Among the entries below, find all lines that include "reflexivity" and copy them.

GIVEN ENTRIES section start

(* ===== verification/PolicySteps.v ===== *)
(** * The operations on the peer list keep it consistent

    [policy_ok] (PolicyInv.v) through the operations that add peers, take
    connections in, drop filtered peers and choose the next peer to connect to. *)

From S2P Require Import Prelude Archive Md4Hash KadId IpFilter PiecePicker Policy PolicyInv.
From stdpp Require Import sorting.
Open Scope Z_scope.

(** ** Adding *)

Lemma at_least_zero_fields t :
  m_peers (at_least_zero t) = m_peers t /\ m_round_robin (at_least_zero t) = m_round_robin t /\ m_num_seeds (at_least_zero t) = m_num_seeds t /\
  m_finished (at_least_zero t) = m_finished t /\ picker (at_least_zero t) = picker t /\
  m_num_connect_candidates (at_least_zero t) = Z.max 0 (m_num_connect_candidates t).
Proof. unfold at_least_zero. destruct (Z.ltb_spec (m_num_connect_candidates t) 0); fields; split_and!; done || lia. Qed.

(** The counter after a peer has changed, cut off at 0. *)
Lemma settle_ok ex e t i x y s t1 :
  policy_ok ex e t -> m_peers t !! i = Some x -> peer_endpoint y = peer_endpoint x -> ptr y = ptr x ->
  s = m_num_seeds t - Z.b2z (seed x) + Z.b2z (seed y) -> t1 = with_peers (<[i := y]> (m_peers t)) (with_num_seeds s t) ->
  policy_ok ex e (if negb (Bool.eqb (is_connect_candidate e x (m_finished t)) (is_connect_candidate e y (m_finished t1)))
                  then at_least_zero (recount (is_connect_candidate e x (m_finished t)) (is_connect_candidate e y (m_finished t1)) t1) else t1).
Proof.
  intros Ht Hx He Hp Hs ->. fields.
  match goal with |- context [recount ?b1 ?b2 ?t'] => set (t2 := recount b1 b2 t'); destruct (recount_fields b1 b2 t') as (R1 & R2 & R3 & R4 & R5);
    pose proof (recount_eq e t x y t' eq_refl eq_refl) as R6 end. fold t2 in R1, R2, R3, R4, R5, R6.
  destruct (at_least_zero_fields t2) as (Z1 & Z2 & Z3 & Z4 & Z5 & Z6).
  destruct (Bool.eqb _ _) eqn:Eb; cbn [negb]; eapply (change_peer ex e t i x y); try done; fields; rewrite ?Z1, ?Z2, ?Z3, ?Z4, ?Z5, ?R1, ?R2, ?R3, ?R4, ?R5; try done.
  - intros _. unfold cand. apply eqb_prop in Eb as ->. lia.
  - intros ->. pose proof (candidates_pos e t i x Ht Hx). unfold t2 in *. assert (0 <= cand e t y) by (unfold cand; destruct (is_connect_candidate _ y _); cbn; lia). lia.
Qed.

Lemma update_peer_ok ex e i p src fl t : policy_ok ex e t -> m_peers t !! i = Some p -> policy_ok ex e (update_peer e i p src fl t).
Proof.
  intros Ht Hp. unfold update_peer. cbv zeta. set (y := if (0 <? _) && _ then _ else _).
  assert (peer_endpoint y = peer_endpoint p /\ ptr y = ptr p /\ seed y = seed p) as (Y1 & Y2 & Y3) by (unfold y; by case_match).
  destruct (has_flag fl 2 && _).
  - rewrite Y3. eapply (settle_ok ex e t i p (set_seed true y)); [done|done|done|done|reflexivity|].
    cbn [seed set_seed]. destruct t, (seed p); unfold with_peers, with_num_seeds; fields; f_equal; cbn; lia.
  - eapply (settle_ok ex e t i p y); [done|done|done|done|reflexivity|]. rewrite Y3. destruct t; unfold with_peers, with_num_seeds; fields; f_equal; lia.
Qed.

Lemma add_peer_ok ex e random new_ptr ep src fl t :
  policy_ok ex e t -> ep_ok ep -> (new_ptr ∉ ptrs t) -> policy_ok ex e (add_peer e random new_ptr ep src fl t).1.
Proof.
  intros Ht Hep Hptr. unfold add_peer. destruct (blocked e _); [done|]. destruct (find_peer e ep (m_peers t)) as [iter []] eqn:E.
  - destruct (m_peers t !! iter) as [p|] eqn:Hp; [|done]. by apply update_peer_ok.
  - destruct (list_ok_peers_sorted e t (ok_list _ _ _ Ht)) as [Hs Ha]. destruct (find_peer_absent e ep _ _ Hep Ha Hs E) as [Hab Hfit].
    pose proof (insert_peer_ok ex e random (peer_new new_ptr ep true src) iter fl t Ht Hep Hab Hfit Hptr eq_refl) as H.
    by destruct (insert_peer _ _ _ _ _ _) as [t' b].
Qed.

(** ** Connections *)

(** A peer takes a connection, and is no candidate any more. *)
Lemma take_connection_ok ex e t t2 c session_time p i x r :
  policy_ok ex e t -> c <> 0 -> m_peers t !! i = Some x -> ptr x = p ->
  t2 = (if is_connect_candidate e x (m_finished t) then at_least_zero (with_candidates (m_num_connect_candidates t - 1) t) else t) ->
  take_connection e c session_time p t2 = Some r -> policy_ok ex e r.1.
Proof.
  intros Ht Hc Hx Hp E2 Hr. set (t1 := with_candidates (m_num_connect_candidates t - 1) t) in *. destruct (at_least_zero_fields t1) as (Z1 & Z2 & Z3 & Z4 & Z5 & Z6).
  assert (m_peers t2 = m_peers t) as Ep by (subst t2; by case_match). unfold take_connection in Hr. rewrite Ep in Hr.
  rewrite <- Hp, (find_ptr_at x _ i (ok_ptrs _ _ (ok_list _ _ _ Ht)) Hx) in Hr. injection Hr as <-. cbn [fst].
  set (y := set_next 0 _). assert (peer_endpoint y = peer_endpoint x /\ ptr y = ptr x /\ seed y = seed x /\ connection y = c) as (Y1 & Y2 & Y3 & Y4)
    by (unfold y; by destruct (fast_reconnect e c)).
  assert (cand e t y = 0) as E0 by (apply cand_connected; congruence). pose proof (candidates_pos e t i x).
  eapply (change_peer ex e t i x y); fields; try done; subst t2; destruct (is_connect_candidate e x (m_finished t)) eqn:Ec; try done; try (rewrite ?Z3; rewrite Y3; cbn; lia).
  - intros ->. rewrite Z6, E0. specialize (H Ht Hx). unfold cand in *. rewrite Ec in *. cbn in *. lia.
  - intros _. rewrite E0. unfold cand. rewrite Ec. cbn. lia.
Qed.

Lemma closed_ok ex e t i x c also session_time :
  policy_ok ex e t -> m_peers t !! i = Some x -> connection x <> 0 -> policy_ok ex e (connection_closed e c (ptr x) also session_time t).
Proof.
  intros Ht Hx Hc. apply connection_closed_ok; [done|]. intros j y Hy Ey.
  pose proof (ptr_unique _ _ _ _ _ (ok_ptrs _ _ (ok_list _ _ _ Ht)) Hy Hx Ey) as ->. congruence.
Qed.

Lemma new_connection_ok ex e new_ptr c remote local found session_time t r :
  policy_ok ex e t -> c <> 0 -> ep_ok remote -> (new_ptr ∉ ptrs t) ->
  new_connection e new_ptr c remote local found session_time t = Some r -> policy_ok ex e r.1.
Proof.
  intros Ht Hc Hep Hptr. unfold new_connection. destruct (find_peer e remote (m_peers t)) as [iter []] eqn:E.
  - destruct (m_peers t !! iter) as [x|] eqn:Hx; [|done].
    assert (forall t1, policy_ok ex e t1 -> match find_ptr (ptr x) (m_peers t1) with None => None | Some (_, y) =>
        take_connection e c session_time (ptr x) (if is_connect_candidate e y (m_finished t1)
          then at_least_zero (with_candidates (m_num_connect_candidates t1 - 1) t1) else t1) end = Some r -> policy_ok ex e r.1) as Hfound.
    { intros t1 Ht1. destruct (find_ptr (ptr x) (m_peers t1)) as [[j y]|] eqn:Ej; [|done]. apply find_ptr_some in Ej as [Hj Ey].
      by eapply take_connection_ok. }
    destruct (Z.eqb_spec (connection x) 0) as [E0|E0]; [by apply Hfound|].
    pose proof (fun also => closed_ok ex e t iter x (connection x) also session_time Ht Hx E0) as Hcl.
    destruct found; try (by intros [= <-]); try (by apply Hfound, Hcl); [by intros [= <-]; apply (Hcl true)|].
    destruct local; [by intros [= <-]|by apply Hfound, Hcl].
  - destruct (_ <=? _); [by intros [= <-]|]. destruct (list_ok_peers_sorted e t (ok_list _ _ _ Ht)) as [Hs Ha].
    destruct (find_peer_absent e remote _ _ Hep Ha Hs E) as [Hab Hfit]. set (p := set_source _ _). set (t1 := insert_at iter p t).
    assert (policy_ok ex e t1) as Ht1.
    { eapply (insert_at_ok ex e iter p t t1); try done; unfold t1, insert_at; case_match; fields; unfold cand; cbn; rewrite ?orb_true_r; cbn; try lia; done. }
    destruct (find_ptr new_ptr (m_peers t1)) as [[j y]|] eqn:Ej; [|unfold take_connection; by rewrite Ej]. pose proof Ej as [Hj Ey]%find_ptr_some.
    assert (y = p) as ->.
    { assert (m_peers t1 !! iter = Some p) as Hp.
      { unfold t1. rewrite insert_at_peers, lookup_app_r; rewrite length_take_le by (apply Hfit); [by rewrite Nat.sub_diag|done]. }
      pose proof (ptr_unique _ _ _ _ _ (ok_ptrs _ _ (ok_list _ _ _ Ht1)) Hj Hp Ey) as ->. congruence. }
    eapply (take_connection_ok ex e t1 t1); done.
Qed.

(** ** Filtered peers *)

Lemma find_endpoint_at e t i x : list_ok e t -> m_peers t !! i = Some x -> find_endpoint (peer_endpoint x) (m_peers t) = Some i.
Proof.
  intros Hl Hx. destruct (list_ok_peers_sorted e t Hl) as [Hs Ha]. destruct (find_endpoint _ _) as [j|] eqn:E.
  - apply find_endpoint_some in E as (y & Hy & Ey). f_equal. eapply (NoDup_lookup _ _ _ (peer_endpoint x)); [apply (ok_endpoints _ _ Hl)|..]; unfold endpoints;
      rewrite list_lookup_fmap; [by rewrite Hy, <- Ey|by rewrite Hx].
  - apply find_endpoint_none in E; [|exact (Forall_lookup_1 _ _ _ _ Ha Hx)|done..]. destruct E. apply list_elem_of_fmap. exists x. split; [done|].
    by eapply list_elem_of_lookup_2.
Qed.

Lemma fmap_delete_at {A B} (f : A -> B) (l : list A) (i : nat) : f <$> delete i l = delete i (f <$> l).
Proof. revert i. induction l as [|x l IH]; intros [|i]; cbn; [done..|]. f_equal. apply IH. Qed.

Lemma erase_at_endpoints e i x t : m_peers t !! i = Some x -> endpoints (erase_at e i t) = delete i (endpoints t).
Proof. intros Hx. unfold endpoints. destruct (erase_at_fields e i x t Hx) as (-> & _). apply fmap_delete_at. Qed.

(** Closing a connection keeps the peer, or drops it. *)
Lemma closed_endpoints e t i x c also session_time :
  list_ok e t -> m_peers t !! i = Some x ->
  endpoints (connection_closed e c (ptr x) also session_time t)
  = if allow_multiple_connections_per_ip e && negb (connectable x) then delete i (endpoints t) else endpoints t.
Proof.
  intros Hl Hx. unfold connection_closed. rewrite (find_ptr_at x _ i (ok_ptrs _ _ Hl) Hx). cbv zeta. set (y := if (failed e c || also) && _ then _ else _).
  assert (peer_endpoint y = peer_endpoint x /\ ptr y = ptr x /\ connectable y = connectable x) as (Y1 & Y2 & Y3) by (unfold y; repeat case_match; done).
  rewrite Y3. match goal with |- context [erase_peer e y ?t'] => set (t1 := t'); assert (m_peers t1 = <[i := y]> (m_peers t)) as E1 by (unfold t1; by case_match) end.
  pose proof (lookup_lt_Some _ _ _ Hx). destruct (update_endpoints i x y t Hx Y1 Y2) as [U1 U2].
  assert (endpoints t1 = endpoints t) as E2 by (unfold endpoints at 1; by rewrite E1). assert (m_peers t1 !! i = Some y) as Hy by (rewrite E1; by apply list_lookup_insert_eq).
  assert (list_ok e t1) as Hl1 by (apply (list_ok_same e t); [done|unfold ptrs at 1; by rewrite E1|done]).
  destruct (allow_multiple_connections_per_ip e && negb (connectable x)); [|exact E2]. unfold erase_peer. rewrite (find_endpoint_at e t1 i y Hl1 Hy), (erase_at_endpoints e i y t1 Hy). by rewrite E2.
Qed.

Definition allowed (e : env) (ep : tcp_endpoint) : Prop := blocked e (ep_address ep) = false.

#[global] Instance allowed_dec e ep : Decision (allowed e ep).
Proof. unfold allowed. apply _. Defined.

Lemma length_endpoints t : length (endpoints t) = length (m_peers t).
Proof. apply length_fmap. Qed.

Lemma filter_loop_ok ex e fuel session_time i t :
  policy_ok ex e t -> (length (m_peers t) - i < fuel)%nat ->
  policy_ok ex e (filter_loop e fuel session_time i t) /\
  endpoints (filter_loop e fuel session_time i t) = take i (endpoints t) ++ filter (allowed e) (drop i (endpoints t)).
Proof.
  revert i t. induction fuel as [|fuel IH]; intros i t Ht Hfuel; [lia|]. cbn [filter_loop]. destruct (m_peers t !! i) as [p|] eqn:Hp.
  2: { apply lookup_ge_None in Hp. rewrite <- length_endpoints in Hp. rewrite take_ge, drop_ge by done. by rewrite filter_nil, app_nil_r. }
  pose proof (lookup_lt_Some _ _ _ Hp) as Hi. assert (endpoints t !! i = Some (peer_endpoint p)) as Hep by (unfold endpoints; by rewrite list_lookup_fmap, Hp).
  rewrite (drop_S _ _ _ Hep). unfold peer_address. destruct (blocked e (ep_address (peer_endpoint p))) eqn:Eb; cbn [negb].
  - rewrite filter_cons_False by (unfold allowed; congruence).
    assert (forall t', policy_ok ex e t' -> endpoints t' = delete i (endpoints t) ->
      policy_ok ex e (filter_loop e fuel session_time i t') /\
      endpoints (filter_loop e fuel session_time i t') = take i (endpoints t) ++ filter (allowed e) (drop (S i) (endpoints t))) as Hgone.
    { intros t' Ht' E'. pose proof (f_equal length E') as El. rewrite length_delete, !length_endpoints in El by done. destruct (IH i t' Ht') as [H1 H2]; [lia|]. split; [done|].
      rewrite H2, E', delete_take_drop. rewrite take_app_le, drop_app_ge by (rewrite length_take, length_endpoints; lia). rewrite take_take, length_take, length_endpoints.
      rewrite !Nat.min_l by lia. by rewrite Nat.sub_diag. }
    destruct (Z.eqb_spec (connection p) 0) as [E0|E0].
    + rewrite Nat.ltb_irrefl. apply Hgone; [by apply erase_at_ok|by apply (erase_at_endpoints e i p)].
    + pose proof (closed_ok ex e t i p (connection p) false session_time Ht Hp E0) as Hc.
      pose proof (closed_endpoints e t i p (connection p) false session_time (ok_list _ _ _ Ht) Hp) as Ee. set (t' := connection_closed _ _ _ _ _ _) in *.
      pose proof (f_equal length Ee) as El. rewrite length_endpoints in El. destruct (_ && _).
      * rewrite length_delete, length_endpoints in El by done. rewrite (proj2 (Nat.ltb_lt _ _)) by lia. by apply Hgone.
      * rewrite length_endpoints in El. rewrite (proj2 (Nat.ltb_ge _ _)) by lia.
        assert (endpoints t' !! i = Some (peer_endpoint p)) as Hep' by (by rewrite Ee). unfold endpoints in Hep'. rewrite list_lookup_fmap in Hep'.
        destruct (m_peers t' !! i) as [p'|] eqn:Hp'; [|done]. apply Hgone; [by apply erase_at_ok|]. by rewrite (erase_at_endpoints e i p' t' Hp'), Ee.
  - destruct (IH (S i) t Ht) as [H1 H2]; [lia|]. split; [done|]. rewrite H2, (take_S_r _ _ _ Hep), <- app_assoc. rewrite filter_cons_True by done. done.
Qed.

GIVEN ENTRIES section end

## RESULT OF THE TASK
  - rewrite Y3. eapply (settle_ok ex e t i p (set_seed true y)); [done|done|done|done|reflexivity|].
  - eapply (settle_ok ex e t i p y); [done|done|done|done|reflexivity|]. rewrite Y3. destruct t; unfold with_peers, with_num_seeds; fields; f_equal; lia.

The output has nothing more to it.